<<<<

Lemma kp_requeue a i s (Q : unit -> S -> Prop) :
  abs (y_k s) a -> AProc a -> ASem a -> a_cur a = Some i ->
  kp (_ ← on_k (ll_entail HReady (Some i)); on_k (modify (with_current None));; on_k do_scheduler) Q KInv s.
Proof.
  intros Habs HA HS Hi. apply kp_of_wp. apply (wp_requeue a i); [done..|]. intros k Hk.
  eapply (KInv_block _ a HReady); [exact Hk|done..|by left|by apply ASem_park].
Qed.

Lemma kp_exec_current fn s : quiet fn -> KInv (y_k s) -> user_running (y_k s) ->
  kp (exec_current PCBPool_addr fn : M S unit) (fun _ s' => KInv (y_k s')) KInv s.
Proof.
  intros Hfn (a & Habs & HA & HS & Hcur) Hu. pose proof (user_kernel_ready _ _ Habs HA Hu) as Hk.
  destruct (a_cur a) as [i|] eqn:Hi; [|done]. destruct (ap_cur _ HA _ Hi) as [_ Hal].
  assert (HN : Near i a (y_k s)) by (exists a; split_and!; [done|apply same_but_refl|done]).
  unfold exec_current. apply kp_bind, kp_k. simpl. rewrite (abs_cur _ _ Habs), Hi.
  apply kp_bind, kp_from_option. intros ? [= <-]. apply kp_bind; eapply kp_keeps; [by apply keeps_loader_file|done|].
  clear s Habs Hu HN. intros st s (a' & Habs & Hs & Ha).
  pose proof (AProc_here _ _ _ HA Hi Hk Hs Ha) as HA'. pose proof (ASem_same_but _ _ _ Hs HS) as HS'.
  assert (Hi' : a_cur a' = Some i) by (rewrite (sb_cur _ _ _ Hs); done).
  case_match.
  - apply kp_quiet; [unfold printk; solve_quiet|]. intros _ s' ->. exists a'. split_and!; [done..|congruence].
  - by apply (kp_requeue a' i).
Qed.
End create.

>>>>

--- WORK TO COMPLETE ---
Quote in full each line from the top of the records above through the line with "Lemma kp_exec_current fn"; stop after that line.

--- RESULT OF THIS TASK ---
Lemma kp_requeue a i s (Q : unit -> S -> Prop) :
  abs (y_k s) a -> AProc a -> ASem a -> a_cur a = Some i ->
  kp (_ ← on_k (ll_entail HReady (Some i)); on_k (modify (with_current None));; on_k do_scheduler) Q KInv s.
Proof.
  intros Habs HA HS Hi. apply kp_of_wp. apply (wp_requeue a i); [done..|]. intros k Hk.
  eapply (KInv_block _ a HReady); [exact Hk|done..|by left|by apply ASem_park].
Qed.

Lemma kp_exec_current fn s : quiet fn -> KInv (y_k s) -> user_running (y_k s) ->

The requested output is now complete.